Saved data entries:
----

(** A row of the table [aqi_data]. *)
Record db_row : Type := {
  row_city : string;
  row_aqi_value : option Q;
  row_pollutants : list (option Q);   (* pm25, pm10, no2, so2, co, o3 *)
  row_timestamp : Z
}.

(** A row of the frame that [process_database_data] returns. *)
Record frame_row : Type := {
  f_row : db_row;
  f_aqi_category : string;
  f_aqi_color : string
}.

(** The statements the code sends to the storage layer. *)
Inductive query : Type :=
| CityCheck (city_name : string)
| PeriodCheck (city_name : string) (start_date end_date : Z)
| DataInPeriod (city_name : string) (start_date end_date : Z)
| DataAll (city_name : string).

(** [WHERE city = %s] and [timestamp BETWEEN %s AND %s]. *)
Definition of_city (city_name : string) (r : db_row) : bool :=
  String.eqb (row_city r) city_name.

Definition in_period (start_date end_date : Z) (r : db_row) : bool :=
  (start_date <=? row_timestamp r) && (row_timestamp r <=? end_date).

Definition minimum (l : list Z) : option Z :=
  match l with
  | [] => None
  | x :: rest => Some (fold_left Z.min rest x)
  end.

Definition maximum (l : list Z) : option Z :=
  match l with
  | [] => None
  | x :: rest => Some (fold_left Z.max rest x)
  end.

(** What the storage layer answers on a table. *)
Definition city_check (table : list db_row) (city_name : string)
    : nat * option Z * option Z :=
  let rows := filter (of_city city_name) table in
  (List.length rows,
   minimum (map row_timestamp rows),
   maximum (map row_timestamp rows)).

Definition period_check (table : list db_row) (city_name : string)
    (start_date end_date : Z) : nat :=
  List.length (filter (fun r => of_city city_name r
                                && in_period start_date end_date r) table).

Definition by_timestamp (a b : db_row) : bool :=
  (row_timestamp a <=? row_timestamp b).

Definition data_in_period (table : list db_row) (city_name : string)
    (start_date end_date : Z) : list db_row :=
  Order.sort by_timestamp
    (filter (fun r => of_city city_name r
                      && in_period start_date end_date r) table).

Definition data_all (table : list db_row) (city_name : string) : list db_row :=
  Order.sort by_timestamp (filter (of_city city_name) table).

(** *** Computations that query the table and may raise *)

Inductive outcome (A : Type) : Type :=
| Ok (a : A)
| Raise (message : string).

Arguments Ok {A} a.
Arguments Raise {A} message.

(** A computation reads the table and appends to the log of the statements
    sent so far. *)
Definition DB (A : Type) : Type :=
  list db_row -> list query -> outcome A * list query.

Definition ret {A : Type} (a : A) : DB A := fun _ log => (Ok a, log).

Definition raise {A : Type} (message : string) : DB A :=
  fun _ log => (Raise message, log).

Definition bind {A B : Type} (m : DB A) (k : A -> DB B) : DB B :=
  fun table log =>
    match m table log with
    | (Ok a, log') => k a table log'
    | (Raise message, log') => (Raise message, log')
    end.

(** [try: ... except Exception as e: raise Exception(prefix + str(e))] *)
Definition reraise {A : Type} (prefix : string) (m : DB A) : DB A :=
  fun table log =>
    match m table log with
    | (Ok a, log') => (Ok a, log')
    | (Raise message, log') => (Raise (prefix ++ message), log')
    end.

(** [conn.execute(...)]: the statement is logged and answered. *)
Definition execute {A : Type} (q : query) (answer : list db_row -> A) : DB A :=
  fun table log => (Ok (answer table), (log ++ [q])%list).

Declare Scope db_scope.
Delimit Scope db_scope with db.
Notation "x <- m ;; k" := (bind m (fun x => k))
  (at level 61, m at next level, right associativity) : db_scope.
Notation "' pat <- m ;; k" := (bind m (fun x => match x with pat => k end))
  (at level 61, pat pattern, m at next level, right associativity) : db_scope.

Local Open Scope db_scope.

(** The dict [data_info]; a key that a scenario does not set is [None]. *)
Record data_info : Type := {
  message : string;
  records_in_period : option nat;
  total_records : option nat;
  earliest_data : option Z;
  latest_data : option Z
}.

(** [check_city_and_data_availability]: the scenario number (1, 2 or 3)
    and the dict. *)
Definition check_city_and_data_availability (city_name : string)
    (start_date end_date : Z) : DB (nat * data_info) :=
  reraise "Error checking data availability: " (
    result <- execute (CityCheck city_name)
                (fun table => city_check table city_name) ;;
    let '(city_count, earliest, latest) := result in
    if (city_count =? 0)%nat then
      ret (3%nat,
           {| message := "City '" ++ city_name ++ "' not found in database";
              records_in_period := None; total_records := None;
              earliest_data := None; latest_data := None |})
    else
      period_count <- execute (PeriodCheck city_name start_date end_date)
        (fun table => period_check table city_name start_date end_date) ;;
      if (0 <? period_count)%nat then
        ret (1%nat,
             {| message := "Data available for " ++ city_name
                           ++ " in requested period";
                records_in_period := Some period_count;
                total_records := None;
                earliest_data := earliest; latest_data := latest |})
      else
        ret (2%nat,
             {| message := "City '" ++ city_name
                           ++ "' exists but no data for requested period";
                records_in_period := None;
                total_records := Some city_count;
                earliest_data := earliest; latest_data := latest |})).

(** [process_database_data]: sort by time stamp, attach category and
    colour.  The pollutant columns of the table are numeric already. *)
Definition process_database_data (df : list db_row) : list frame_row :=
  map (fun r =>
         {| f_row := r;
            f_aqi_category :=
              fst (Classifier.get_aqi_category_cell (row_aqi_value r));
            f_aqi_color :=
              snd (Classifier.get_aqi_category_cell (row_aqi_value r)) |})
      (Order.sort by_timestamp df).

(** [timedelta(days=30)], in seconds. *)
Definition thirty_days : Z := 30 * 24 * 3600.

(** [fetch_data_from_database]; [now] is [datetime.now()], a date that the
    caller does not give is [None]. *)
Definition fetch_data_from_database (now : Z) (city_name : string)
    (start_date end_date : option Z)
    : DB (list frame_row * nat * data_info) :=
  reraise "Database query failed: " (
    let end_date := match end_date with Some e => e | None => now end in
    let start_date :=
      match start_date with Some s => s | None => end_date - thirty_days end in
    checked <- check_city_and_data_availability city_name start_date end_date ;;
    let '(scenario, info) := checked in
    if (scenario =? 3)%nat then
      raise ("City '" ++ city_name ++ "' not found in database. "
             ++ message info)
    else
      df <- (if (scenario =? 1)%nat
             then execute (DataInPeriod city_name start_date end_date)
                    (fun table =>
                       data_in_period table city_name start_date end_date)
             else execute (DataAll city_name)
                    (fun table => data_all table city_name)) ;;
      match df with
      | [] => raise ("No data found for city '" ++ city_name ++ "'")
      | _ :: _ => ret (process_database_data df, scenario, info)
      end).

(** *** The words of the specification *)

(** Some stored reading has this city. *)
Definition city_known (table : list db_row) (city_name : string) : Prop :=
  exists r, In r table /\ row_city r = city_name.

(** Some stored reading of the city lies in the requested window. *)
Definition window_has_data (table : list db_row) (city_name : string)
    (start_date end_date : Z) : Prop :=
  exists r, In r table /\ row_city r = city_name /\
            start_date <= row_timestamp r <= end_date.

(** A statement that fetches the readings themselves. *)
Definition is_data_query (q : query) : bool :=
  match q with
  | DataInPeriod _ _ _ | DataAll _ => true
  | CityCheck _ | PeriodCheck _ _ _ => false
  end.

(** A small table for examples. *)
Definition sample_table : list db_row :=
  [ {| row_city := "Delhi"; row_aqi_value := Some 180%Q;
       row_pollutants := []; row_timestamp := 100 |};
    {| row_city := "Pune"; row_aqi_value := Some 60%Q;
       row_pollutants := []; row_timestamp := 150 |};
    {| row_city := "Delhi"; row_aqi_value := Some 90%Q;
       row_pollutants := []; row_timestamp := 200 |} ].

End Resolver.

(** ** Reading normalizer ([process_real_time_data]) *)

Module Normalizer.

Local Open Scope string_scope.

(** A value of a loosely typed record, as JSON gives it. *)
Inductive jval : Type :=
| JNull
| JNum (q : Q)
| JStr (s : string).

(** A raw record: a dict; a key that the dict does not have is [None]. *)
Record raw_record : Type := {
  r_timestamp : option jval;
  r_aqiValue : option jval;
  r_city : option jval;
  r_pm25 : option jval;
  r_pm10 : option jval;
  r_no2 : option jval;
  r_so2 : option jval;
  r_co : option jval;
  r_o3 : option jval
}.

(** A row of the returned frame. *)
Record reading : Type := {
  timestamp : option Z;       (* NaT is None *)
  city : jval;
  aqiValue : option Q;        (* NaN is None *)
  aqi_category : string;
  aqi_color : string;
  pm25 : option Q;
  pm10 : option Q;
  no2 : option Q;
  so2 : option Q;
  co : option Q;
  o3 : option Q
}.

(** [col in df.columns] after [pd.DataFrame(data)]: some record has the
    key. *)
Definition has_key (field : option jval) : bool :=
  match field with Some _ => true | None => false end.

Definition has_column (field : raw_record -> option jval)
    (data : list raw_record) : bool :=
  existsb (fun r => has_key (field r)) data.

Record columns : Type := {
  c_timestamp : bool;
  c_aqiValue : bool;
  c_city : bool;
  c_pm25 : bool;
  c_pm10 : bool;
  c_no2 : bool;
  c_so2 : bool;
  c_co : bool;
  c_o3 : bool
}.

Definition columns_of (data : list raw_record) : columns :=
  {| c_timestamp := has_column r_timestamp data;
     c_aqiValue := has_column r_aqiValue data;
     c_city := has_column r_city data;
     c_pm25 := has_column r_pm25 data;
     c_pm10 := has_column r_pm10 data;
     c_no2 := has_column r_no2 data;
     c_so2 := has_column r_so2 data;
     c_co := has_column r_co data;
     c_o3 := has_column r_o3 data |}.

(** The cell of a record in a column of the frame: a record without the key
    has the missing value there. *)
Definition cell (field : option jval) : jval :=
  match field with Some v => v | None => JNull end.

(** Sequencing of steps that may raise. *)
Fixpoint traverse {A B : Type} (f : A -> option B) (l : list A)
    : option (list B) :=
  match l with
  | [] => Some []
  | x :: rest =>
      match f x, traverse f rest with
      | Some y, Some ys => Some (y :: ys)
      | _, _ => None
      end
  end.

Section WithParsers.

(** The parsers of pandas and the clock are taken as given:
    [pd.to_datetime] on a string ([None] when it cannot be parsed),
    [pd.to_numeric] on a string, and [pd.to_datetime('now')]. *)
Variable parse_datetime : string -> option Z.
Variable parse_number : string -> option Q.
Variable now : Z.

(** [pd.to_datetime(..., errors='coerce')] on a cell: what cannot be parsed
    becomes [NaT]; a number is an offset from the epoch. *)
Definition to_datetime (v : jval) : option Z :=
  match v with
  | JNull => None
  | JNum q => Some (Qfloor q)
  | JStr s => parse_datetime s
  end.

(** [pd.to_numeric(..., errors='coerce')] on a cell. *)
Definition to_numeric (v : jval) : option Q :=
  match v with
  | JNull => None
  | JNum q => Some q
  | JStr s => parse_number s
  end.

(** The [timestamp] column: parsed when the column is there, else the
    ingestion time on every row. *)
Definition timestamp_column (cols : columns) (r : raw_record) : option Z :=
  if c_timestamp cols then to_datetime (cell (r_timestamp r)) else Some now.

(** The [aqiValue] column: kept when the column is there; else computed
    from [pm25] row by row when that column is there
    ([calculate_aqi_from_pm25(x) if pd.notnull(x) else 50]); else 50.
    [None] is the [TypeError] of [pm25 < 0] on a string. *)
Definition aqiValue_column (cols : columns) (r : raw_record) : option jval :=
  if c_aqiValue cols then Some (cell (r_aqiValue r))
  else if c_pm25 cols then
    match cell (r_pm25 r) with
    | JNull => Some (JNum 50)
    | JNum x =>
        Some (JNum (inject_Z (Converter.calculate_aqi_from_pm25 (Some x))))
    | JStr _ => None
    end
  else Some (JNum 50).

(** The [city] column. *)
Definition city_column (cols : columns) (r : raw_record) : jval :=
  if c_city cols then cell (r_city r) else JStr "Unknown".

(** A pollutant column: [pd.to_numeric] when the column is there, else
    [None] on every row. *)
Definition pollutant_column (present : bool) (field : option jval) : option Q :=
  if present then to_numeric (cell field) else None.

(** [self.get_aqi_category(x)] on a cell of the [aqiValue] column; [None]
    is the [TypeError] of comparing a string with a number. *)
Definition classify (v : jval) : option (option Q * (string * string)) :=
  match v with
  | JNull => Some (None, Classifier.get_aqi_category_cell None)
  | JNum x => Some (Some x, Classifier.get_aqi_category_cell (Some x))
  | JStr _ => None
  end.

(** One row of the frame, from its time stamp and its record. *)
Definition normalize_row (cols : columns) (row : option Z * raw_record)
    : option reading :=
  let '(ts, r) := row in
  match aqiValue_column cols r with
  | None => None
  | Some v =>
      match classify v with
      | None => None
      | Some (aqi, (category, color)) =>
          Some {| timestamp := ts;
                  city := city_column cols r;
                  aqiValue := aqi;
                  aqi_category := category;
                  aqi_color := color;
                  pm25 := pollutant_column (c_pm25 cols) (r_pm25 r);
                  pm10 := pollutant_column (c_pm10 cols) (r_pm10 r);
                  no2 := pollutant_column (c_no2 cols) (r_no2 r);
                  so2 := pollutant_column (c_so2 cols) (r_so2 r);
                  co := pollutant_column (c_co cols) (r_co r);
                  o3 := pollutant_column (c_o3 cols) (r_o3 r) |}
      end
  end.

----

→ What you should do: For each line in the data that holds the word "next", copy the line.

→ Solution to this exercise:
  (at level 61, m at next level, right associativity) : db_scope.
  (at level 61, pat pattern, m at next level, right associativity) : db_scope.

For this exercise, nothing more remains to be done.